Edna Briant remembers lying on concrete, praying that her back wasn't broken, screaming for someone to rescue her 84-year-old sister from the burning bus that carried them and dozens of other nursing home patients away from the predicted path of Hurricane Rita.
"I said, 'Get Claire!" said Briant, 87, a deep purple bruise evident on her left arm as she pointed to her sister. The two sat in side-by-side wheelchairs Sunday in a neat Dallas nursing home room, their calm smiles giving no hint of the harrowing month they had just survived.
The sisters were evacuated from New Orleans during Hurricane Katrina. On Friday, they were hustled from Houston amid gridlocked traffic as frantic Texans fled the coastal region. But before they got to Dallas, the pair survived a fire aboard a bus that left 23 people dead.
Briant, seated two rows behind the driver, said the group was on the bus for more than 15 hours when it "made a funny noise." The bus had already stopped once to fix a blown out tire, causing "some mumbling and grumbling" among passengers.
When the bus stopped a second time, the driver looked concerned, she said.
"All of a sudden, he got out of the chair and he pushed my legs over and he's looking underneath" to the floor of the bus, she said.
The driver checked outside the vehicle and apparently noticed a problem, perhaps seeing flames or smoke. He briefly conferred with aides and yelled for passengers to get off the bus.
"I said, 'You know I can't walk!"' Briant said. An aide rescued her by throwing her "on her shoulder or something," quickly putting her down on the ground, and going back for more people.
"I couldn't move, and I said, 'Please God, don't let my back be broken,"' she said.
Her sister later joined her on the roadside, along with several others dragged from the burning vehicle, Briant said. A series of explosions, at least some caused by the passengers' oxygen tanks, fueled more intense flames, authorities said.
Tina Jones, a nurse at Baylor University Medical Center, was on her way to work around dawn when she noticed black smoke billowing from a bus ahead of her on Interstate 45 just south of Dallas.
The bus moved over to the shoulder. That's when the first explosion happened, rocking Jones' minivan. At first, she thought she had been rear-ended. Then, the second blast came and fire erupted from the bus.
"The flames were just horrific. They were huge, especially it being so dark," Jones said.
Jones looked out her car window and saw a police officer. She yelled that she was a nurse, and the officer waved her through traffic.
Two off-duty paramedics who also passed the bus were already tending those who had escaped.

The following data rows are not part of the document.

(* ===== verification/Heap.v ===== *)
(** * Heap: the kernel heap (src/src/mem/heap.rs)

    The allocator keeps its block headers inside the heap, each in front of the
    memory it describes, linked by address.  [headers] is that memory: the header
    that was last written at an address.  References are addresses; following one
    that holds no header is [Undefined].  [fit] and [free_block] are what the
    operations do to the list of blocks, seen as a tiling of the heap. *)

From S2P Require Import Prelude.

(** ** Data *)

(** [size_of::<Block>()] and [align_of::<Block>()]: three words and a flag. *)
Definition BLOCK_SIZE : Z := 32.
Definition BLOCK_ALIGN : Z := 8.

Record Block := {
  blk_next : option Z;
  blk_used : bool;
  blk_size : Z;
  blk_address : Z;
}.

Definition Block_new (address size : Z) : Block :=
  {| blk_next := None; blk_used := false; blk_size := size; blk_address := address |}.

Record LinkedListHeap := {
  heap_start : Z;
  heap_end : Z;
  heap_size : Z;
  head : Block;
  (** the memory of the heap, as far as it holds headers *)
  headers : gmap Z Block;
}.

Definition empty_heap : LinkedListHeap :=
  {| heap_start := 0; heap_end := 0; heap_size := 0; head := Block_new 0 0; headers := ∅ |}.

Definition HEAP_START : Z := 2 * 8 ^ 11.
Definition HEAP_SIZE : Z := 16 * 1024 * 1024.

Abbreviation hm := (kst LinkedListHeap).

Definition set_headers (m : gmap Z Block) (h : LinkedListHeap) : LinkedListHeap :=
  {| heap_start := heap_start h; heap_end := heap_end h; heap_size := heap_size h; head := head h;
     headers := m |}.
Definition set_head (p : option Z) (h : LinkedListHeap) : LinkedListHeap :=
  {| heap_start := heap_start h; heap_end := heap_end h; heap_size := heap_size h;
     head := {| blk_next := p; blk_used := blk_used (head h); blk_size := blk_size (head h);
                blk_address := blk_address (head h) |};
     headers := headers h |}.

Definition load (a : Z) : hm Block := λ h,
  match headers h !! a with Some b => Done (b, h) | None => Fault Undefined end.
Definition store (a : Z) (b : Block) : hm unit := kmodify (λ h, set_headers (<[a := b]> (headers h)) h).

Definition with_next (p : option Z) (b : Block) : Block :=
  {| blk_next := p; blk_used := blk_used b; blk_size := blk_size b; blk_address := blk_address b |}.
Definition with_used (u : bool) (b : Block) : Block :=
  {| blk_next := blk_next b; blk_used := u; blk_size := blk_size b; blk_address := blk_address b |}.
Definition with_size (n : Z) (b : Block) : Block :=
  {| blk_next := blk_next b; blk_used := blk_used b; blk_size := n; blk_address := blk_address b |}.

(** ** Operations *)

Definition is_power_of_two (n : Z) : bool := (0 <? n) && (Z.land n (n - 1) =? 0).

Definition align_down (addr align : Z) : hm Z :=
  if is_power_of_two align then kret (Z.land addr (Z.lnot (align - 1)))
  else if align =? 0 then kret addr
  else kfault Panic.

Definition align_up (addr align : Z) : hm Z :=
  let* a := uadd addr align in
  let* a := usub a 1 in
  align_down a align.

Definition create_block (addr size : Z) : hm (option Z) :=
  let* aligned := align_up addr BLOCK_ALIGN in
  if negb (aligned =? addr) || negb (BLOCK_SIZE <=? size) then kret None
  else store addr (Block_new addr size) ;;* kret (Some addr).

(** One turn of the loop of [allocate_internal]; its variable is [head.next]. *)
Definition allocate_step (size : Z) (cur : option Z) : hm (option Z + option Z) :=
  match cur with
  | None => kret (inr None)
  | Some b =>
      let* block := load b in
      if negb (blk_used block) && (blk_size block =? size) then
        store b (with_used true block) ;;*
        let* addr := uadd (blk_address block) BLOCK_SIZE in
        kret (inr (Some addr))
      else if negb (blk_used block) && (size <? blk_size block) then
        let remainder_size := blk_size block - size in
        let* remainder_addr := uadd (blk_address block) size in
        let* created := create_block remainder_addr remainder_size in
        match created with
        | None => kret (inl (blk_next block))
        | Some r =>
            let* remainder_next := load r in
            store r (with_next (blk_next block) remainder_next) ;;*
            store b (with_size size (with_used true (with_next (Some r) block))) ;;*
            let* addr := uadd (blk_address block) BLOCK_SIZE in
            kret (inr (Some addr))
        end
      else kret (inl (blk_next block))
  end.

(** Blocks are at least [BLOCK_SIZE] long, which bounds their number. *)
Definition allocate_fuel (h : LinkedListHeap) : nat := S (Z.to_nat (heap_size h / BLOCK_SIZE)).

Definition allocate_internal (size _align : Z) : hm (option Z) :=
  let* h := kget in
  loopM (allocate_fuel h) (allocate_step size) (blk_next (head h)).

Definition merge_right (b : Z) : hm unit :=
  let* block := load b in
  match blk_next block with
  | None => kret tt
  | Some n =>
      let* next := load n in
      if blk_used next then kret tt
      else
        let* new_size := uadd (blk_size block) (blk_size next) in
        store b (with_size new_size block) ;;*
        match blk_next next with
        | None => store b (with_next None (with_size new_size block))
        | Some nn =>
            let* new_next := load nn in
            store b (with_next (Some (blk_address new_next)) (with_size new_size block))
        end
  end.

Definition dealloc_internal (addr _size : Z) : hm unit :=
  let* b := usub addr BLOCK_SIZE in
  let* block := load b in
  store b (with_used false block) ;;*
  merge_right b ;;*
  let* block := load b in
  let* h := kget in
  if blk_address (head h) <=? blk_address block then kret tt
  else kmodify (set_head (Some b)).

(** [Layout::align_to], [pad_to_align]: rounding up to the larger alignment; the
    rounded size of a layout is at most [isize::MAX]. *)
Definition round_up (n align : Z) : Z := (n + align - 1) / align * align.

Definition block_align_size (size align : Z) : hm (Z * Z) :=
  let align := Z.max align BLOCK_ALIGN in
  if isize_max - (align - 1) <? size then kfault Panic
  else
    let* total := uadd (round_up size align) BLOCK_SIZE in
    kret (total, align).

(** [GlobalAlloc]; a null pointer is [None]. *)
Definition alloc (size align : Z) : hm (option Z) :=
  let* r := block_align_size size align in
  allocate_internal r.1 r.2.

Definition dealloc (ptr size : Z) : hm unit := dealloc_internal ptr size.

(** [Allocator]: a slice of the layout's size; [NonNull::new] refuses address 0. *)
Definition allocate (size align : Z) : hm (option (Z * Z)) :=
  let* r := block_align_size size align in
  let* block := allocate_internal r.1 r.2 in
  match block with
  | None => kret None
  | Some block => if block =? 0 then kfault Panic else kret (Some (block, size))
  end.

Definition deallocate (ptr size : Z) : hm unit := dealloc_internal ptr size.

Definition heap_init (start end_ : Z) : hm unit :=
  let* size := usub end_ start in
  let* created := create_block start size in
  match created with
  | None => kfault Panic
  | Some b =>
      kmodify (λ h, set_head (Some b)
        {| heap_start := start; heap_end := end_; heap_size := size; head := head h; headers := headers h |})
  end.

Definition init_heap : hm unit := heap_init HEAP_START (HEAP_START + HEAP_SIZE).

(** ** The blocks of a heap *)

Record blk := { b_addr : Z; b_size : Z; b_used : bool }.

(** The headers of [bs] are in memory, linked from [p]. *)
Fixpoint linked (m : gmap Z Block) (p : option Z) (bs : list blk) : Prop :=
  match bs with
  | [] => p = None
  | b :: bs => p = Some (b_addr b) ∧ ∃ nx,
      m !! b_addr b = Some {| blk_next := nx; blk_used := b_used b; blk_size := b_size b; blk_address := b_addr b |}
      ∧ linked m nx bs
  end.

(** They tile the range from [a] to [e], each large enough for a header. *)
Fixpoint tiling (a e : Z) (bs : list blk) : Prop :=
  match bs with
  | [] => a = e
  | b :: bs => b_addr b = a ∧ BLOCK_SIZE ≤ b_size b ∧ (BLOCK_ALIGN | b_size b) ∧ tiling (a + b_size b) e bs
  end.

(** First fit. *)
Fixpoint fit (size : Z) (bs : list blk) : option (Z * list blk) :=
  match bs with
  | [] => None
  | b :: r =>
      if negb (b_used b) && (b_size b =? size) then
        Some (b_addr b, {| b_addr := b_addr b; b_size := size; b_used := true |} :: r)
      else if negb (b_used b) && (size + BLOCK_SIZE <=? b_size b) then
        Some (b_addr b, {| b_addr := b_addr b; b_size := size; b_used := true |}
                        :: {| b_addr := b_addr b + size; b_size := b_size b - size; b_used := false |} :: r)
      else '(a, r) ← fit size r; Some (a, b :: r)
  end.

(** Freeing, with the block to the right taken in when it is free. *)
Fixpoint free_block (a : Z) (bs : list blk) : list blk :=
  match bs with
  | [] => []
  | b :: r =>
      if b_addr b =? a then
        match r with
        | n :: r' =>
            if b_used n then {| b_addr := a; b_size := b_size b; b_used := false |} :: r
            else {| b_addr := a; b_size := b_size b + b_size n; b_used := false |} :: r'
        | [] => [{| b_addr := a; b_size := b_size b; b_used := false |}]
        end
      else b :: free_block a r
  end.

Record repr (h : LinkedListHeap) (bs : list blk) : Prop := {
  repr_linked : linked (headers h) (blk_next (head h)) bs;
  repr_tiling : tiling (heap_start h) (heap_end h) bs;
  repr_bounds : 0 < heap_start h ∧ heap_end h ≤ isize_max;
  repr_align : (BLOCK_ALIGN | heap_start h);
  repr_size : heap_size h = heap_end h - heap_start h;
  repr_head : blk_address (head h) = 0;
}.

(** ** Alignment *)

Lemma power_of_two n : is_power_of_two n = true → ∃ k, 0 ≤ k ∧ n = 2 ^ k.
Proof.
  unfold is_power_of_two. intros [H0%Z.ltb_lt Hl%Z.eqb_eq]%andb_true_iff.
  exists (Z.log2 n). split; [apply Z.log2_nonneg|].
  destruct (Z.log2_spec n H0) as [Hlo Hhi]. rewrite Z.pow_succ_r in Hhi by apply Z.log2_nonneg.
  destruct (decide (n = 2 ^ Z.log2 n)) as [|Hne]; [done|]. exfalso.
  assert (Hbit : Z.testbit (Z.land n (n - 1)) (Z.log2 n) = true).
  { rewrite Z.land_spec, Z.bit_log2 by done. cbn.
    assert (0 < 2 ^ Z.log2 n) by (apply Z.pow_pos_nonneg; [lia | apply Z.log2_nonneg]).
    rewrite <- (Z.log2_unique (n - 1) (Z.log2 n)) at 1.
    - apply Z.bit_log2. lia.
    - apply Z.log2_nonneg.
    - rewrite Z.pow_succ_r by apply Z.log2_nonneg. lia. }
  by rewrite Hl, Z.bits_0 in Hbit.
Qed.

Lemma is_power_of_two_pow k : 0 ≤ k → is_power_of_two (2 ^ k) = true.
Proof.
  intros Hk. unfold is_power_of_two. apply andb_true_iff. split.
  - apply Z.ltb_lt. by apply Z.pow_pos_nonneg.
  - apply Z.eqb_eq. rewrite land_mask by done. apply Z.mod_same. by apply Z.pow_nonzero.
Qed.

Lemma align_down_pow addr k h : 0 ≤ k → align_down addr (2 ^ k) h = Done (addr / 2 ^ k * 2 ^ k, h).
Proof.
  intros Hk. unfold align_down. rewrite is_power_of_two_pow by done. unfold kret. do 2 f_equal.
  rewrite <- Z.ldiff_land. replace (2 ^ k - 1) with (Z.ones k) by (rewrite Z.ones_equiv; lia).
  by rewrite Z.ldiff_ones_r, Z.shiftl_mul_pow2, Z.shiftr_div_pow2.
Qed.

Lemma align_up_8 addr h : 0 ≤ addr → addr + 8 ≤ usize_max → (8 | addr) → align_up addr BLOCK_ALIGN h = Done (addr, h).
Proof.
  intros H0 Hb [q Hq]. unfold align_up, BLOCK_ALIGN.
  rewrite (kbind_done _ _ _ _ _ (uadd_ok addr 8 h Hb)).
  rewrite (kbind_done _ _ _ _ _ (usub_ok (addr + 8) 1 h ltac:(lia))).
  change 8 with (2 ^ 3). rewrite align_down_pow by lia. do 2 f_equal. change (2 ^ 3) with 8.
  pose proof (Z.div_mod (addr + 8 - 1) 8). pose proof (Z.mod_pos_bound (addr + 8 - 1) 8). lia.
Qed.

Lemma create_block_ok addr size h :
  0 ≤ addr → addr + 8 ≤ usize_max → (8 | addr) →
  create_block addr size h =
    if BLOCK_SIZE <=? size then Done (Some addr, set_headers (<[addr := Block_new addr size]> (headers h)) h)
    else Done (None, h).
Proof.
  intros H0 Hb Hd. unfold create_block. rewrite (kbind_done _ _ _ _ _ (align_up_8 addr h H0 Hb Hd)).
  rewrite Z.eqb_refl. cbn [negb orb]. by destruct (BLOCK_SIZE <=? size).
Qed.

(** ** Tilings *)

Lemma tiling_le a e bs : tiling a e bs → a + BLOCK_SIZE * Z.of_nat (length bs) ≤ e.
Proof.
  revert a. induction bs as [|b r IH]; intros a; cbn [tiling length]; [lia|].
  intros (_ & Hs & _ & Hr). pose proof (IH _ Hr). unfold BLOCK_SIZE in *. lia.
Qed.

Lemma tiling_range a e bs b : tiling a e bs → b ∈ bs → a ≤ b_addr b ∧ b_addr b + b_size b ≤ e.
Proof.
  revert a. induction bs as [|b' r IH]; intros a; cbn [tiling]; [by intros _ ?%elem_of_nil|].
  intros (Ha & Hs & _ & Hr) [->|Hb]%elem_of_cons.
  - pose proof (tiling_le _ _ _ Hr). unfold BLOCK_SIZE in *. lia.
  - pose proof (IH _ Hr Hb). unfold BLOCK_SIZE in *. lia.
Qed.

Jones then noticed an elderly man lying on the pavement and sobbing, calling for his wife, who died in the fire.
"He was saying, 'I need Ada, I need Ada,"' Jones said.
Jones also recalled trying to comfort a 101-year-old woman who survived probably because she was moved during the trip to an aisle seat near the back of the bus, where people were rescued first. Someone who took her previous seat died.
The woman told Jones, "'You know she died, and I don't know how to feel.' She was really struggling with that."
Then there was a woman who broke down and cried only after Jones loaned the woman her cell phone so she could talk to her son.
Jones later noticed the driver and went over to him. "He didn't say anything," she said. "He didn't cry. He just had this look of shock on his face."
The bus, run by Global Limo of McAllen, Texas, was taken out of service in July after its registration expired. It was allowed back on the road because of a waiver signed last week by Gov. Rick Perry intended to make available as many commercial vehicles as possible for the hurricane evacuation.
Authorities on Sunday said 23 people perished in the fire, down from earlier estimates that 24 passengers died.
Investigators with the National Transportation Safety Board arrived in Dallas over the weekend to begin sifting through the wreckage. NTSB spokesman Keith Holloway said the cause of the accident might not be known for a year or longer.
According to Federal Motor Carrier Safety Administration records, drivers for Global had been ordered to stop driving five times in the last three years, mostly for infractions regarding bus logs. In 2004, the company was rated as "satisfactory," with no evidence of major safety problems in recent years, records show.
Johnny Ray Partain, a former Global investor who has fought a legal battle with its owner for several years, said he has driven four of the company's buses and warned a court in May that the vehicles were poorly maintained and dangerous.
"I was complaining about the brakes," Partain said Sunday. "My attorney asked me if those buses are dangerous, and I said, 'Yes, somebody's going to get killed."'
Partain said Global has lost its business charter twice within the past 16 months for failing to pay state franchise taxes and does not pay its drivers very much. The company also filed for bankruptcy in February.
A man who answered the phone at Global's offices denied that Partain ever worked for the company. He referred all other questions to San Antonio attorney Mark Cooper, who declined to comment on the company's finances or bus-safety records.
The company had contracts with schools to drive students to athletic events but made most of its money driving seniors to gambling spots such as Las Vegas, Partain said.
The Federal Emergency Management Agency paid Global Limo $48,000 to evacuate people last month from Hurricane Katrina in New Orleans, he said.